Collected data:

• • • • •

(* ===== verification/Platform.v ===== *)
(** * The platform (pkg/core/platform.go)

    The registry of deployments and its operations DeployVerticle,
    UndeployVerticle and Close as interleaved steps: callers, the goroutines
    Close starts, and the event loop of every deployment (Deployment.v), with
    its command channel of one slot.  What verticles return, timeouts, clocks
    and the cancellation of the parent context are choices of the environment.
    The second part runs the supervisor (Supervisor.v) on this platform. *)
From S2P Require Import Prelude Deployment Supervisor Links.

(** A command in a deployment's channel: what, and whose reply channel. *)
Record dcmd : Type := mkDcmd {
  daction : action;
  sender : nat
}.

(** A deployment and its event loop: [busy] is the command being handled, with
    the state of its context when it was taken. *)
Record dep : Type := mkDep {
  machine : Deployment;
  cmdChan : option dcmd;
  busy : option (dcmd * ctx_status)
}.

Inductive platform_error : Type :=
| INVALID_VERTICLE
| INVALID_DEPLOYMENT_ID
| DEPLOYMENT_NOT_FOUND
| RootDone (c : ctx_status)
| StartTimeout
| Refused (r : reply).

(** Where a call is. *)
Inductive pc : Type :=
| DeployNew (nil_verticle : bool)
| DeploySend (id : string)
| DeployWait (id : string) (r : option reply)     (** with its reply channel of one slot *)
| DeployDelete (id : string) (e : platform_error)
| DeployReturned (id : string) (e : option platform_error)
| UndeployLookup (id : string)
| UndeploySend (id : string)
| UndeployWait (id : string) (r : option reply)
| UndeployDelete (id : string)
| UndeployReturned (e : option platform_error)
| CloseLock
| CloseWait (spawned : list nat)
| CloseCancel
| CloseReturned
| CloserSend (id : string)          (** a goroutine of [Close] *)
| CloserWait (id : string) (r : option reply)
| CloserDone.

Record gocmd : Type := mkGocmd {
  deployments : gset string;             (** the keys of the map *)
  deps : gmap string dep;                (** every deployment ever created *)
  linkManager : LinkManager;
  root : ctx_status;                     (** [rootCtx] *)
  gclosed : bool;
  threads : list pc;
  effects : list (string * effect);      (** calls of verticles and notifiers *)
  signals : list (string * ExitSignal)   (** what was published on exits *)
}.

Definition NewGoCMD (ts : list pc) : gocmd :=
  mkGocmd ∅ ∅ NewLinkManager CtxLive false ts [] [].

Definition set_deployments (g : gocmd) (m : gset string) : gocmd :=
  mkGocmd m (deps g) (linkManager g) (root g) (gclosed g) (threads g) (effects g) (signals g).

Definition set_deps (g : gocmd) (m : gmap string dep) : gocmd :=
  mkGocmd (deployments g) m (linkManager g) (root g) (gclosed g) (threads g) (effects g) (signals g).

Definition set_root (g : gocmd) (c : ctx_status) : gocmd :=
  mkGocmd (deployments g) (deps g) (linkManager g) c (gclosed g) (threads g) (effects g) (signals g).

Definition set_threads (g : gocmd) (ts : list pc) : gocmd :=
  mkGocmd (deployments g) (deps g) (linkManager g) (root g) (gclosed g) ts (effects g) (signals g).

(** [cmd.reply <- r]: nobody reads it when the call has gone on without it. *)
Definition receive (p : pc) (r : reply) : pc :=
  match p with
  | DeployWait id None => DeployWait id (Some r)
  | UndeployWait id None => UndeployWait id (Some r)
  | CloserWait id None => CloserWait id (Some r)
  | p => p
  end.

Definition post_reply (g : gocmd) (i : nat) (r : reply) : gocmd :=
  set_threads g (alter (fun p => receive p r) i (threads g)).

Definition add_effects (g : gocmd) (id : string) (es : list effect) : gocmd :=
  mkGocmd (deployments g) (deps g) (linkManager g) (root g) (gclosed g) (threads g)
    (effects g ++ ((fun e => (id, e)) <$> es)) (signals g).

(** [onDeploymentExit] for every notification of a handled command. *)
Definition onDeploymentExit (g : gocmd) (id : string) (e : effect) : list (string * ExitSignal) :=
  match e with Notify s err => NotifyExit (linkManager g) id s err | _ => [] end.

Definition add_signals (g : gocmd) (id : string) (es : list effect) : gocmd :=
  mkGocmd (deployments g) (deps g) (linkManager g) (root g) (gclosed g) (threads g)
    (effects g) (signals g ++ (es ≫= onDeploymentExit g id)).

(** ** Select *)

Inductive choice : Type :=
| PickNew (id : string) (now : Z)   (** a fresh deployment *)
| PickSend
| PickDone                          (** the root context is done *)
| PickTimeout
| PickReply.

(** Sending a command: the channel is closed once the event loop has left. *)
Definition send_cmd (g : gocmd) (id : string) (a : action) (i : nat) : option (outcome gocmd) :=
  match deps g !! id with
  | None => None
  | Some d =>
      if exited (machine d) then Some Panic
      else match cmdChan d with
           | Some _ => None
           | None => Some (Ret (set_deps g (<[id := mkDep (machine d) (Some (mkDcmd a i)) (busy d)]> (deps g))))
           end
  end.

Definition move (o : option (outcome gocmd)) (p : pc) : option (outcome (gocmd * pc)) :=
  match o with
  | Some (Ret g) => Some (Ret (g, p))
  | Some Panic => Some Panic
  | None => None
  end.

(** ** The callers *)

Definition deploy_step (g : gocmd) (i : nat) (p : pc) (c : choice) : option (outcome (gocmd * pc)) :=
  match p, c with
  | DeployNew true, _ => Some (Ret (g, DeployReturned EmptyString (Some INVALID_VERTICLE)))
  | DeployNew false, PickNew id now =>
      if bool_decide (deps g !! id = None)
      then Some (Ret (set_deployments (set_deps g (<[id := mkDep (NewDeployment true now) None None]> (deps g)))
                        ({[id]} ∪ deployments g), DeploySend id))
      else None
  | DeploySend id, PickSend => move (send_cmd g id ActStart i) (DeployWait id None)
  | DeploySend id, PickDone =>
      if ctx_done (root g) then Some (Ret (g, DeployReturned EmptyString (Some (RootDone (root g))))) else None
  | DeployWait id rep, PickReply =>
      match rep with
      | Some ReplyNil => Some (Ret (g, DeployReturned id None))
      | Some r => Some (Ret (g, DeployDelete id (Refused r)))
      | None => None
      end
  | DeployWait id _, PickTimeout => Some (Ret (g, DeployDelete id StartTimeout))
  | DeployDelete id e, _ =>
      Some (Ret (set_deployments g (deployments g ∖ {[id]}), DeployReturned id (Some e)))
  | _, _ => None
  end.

• • • • •

### What you need to do
Search each line of the data above for "Refused", and copy the lines where it occurs.

### Response to this task
| Refused (r : reply).
      | Some r => Some (Ret (g, DeployDelete id (Refused r)))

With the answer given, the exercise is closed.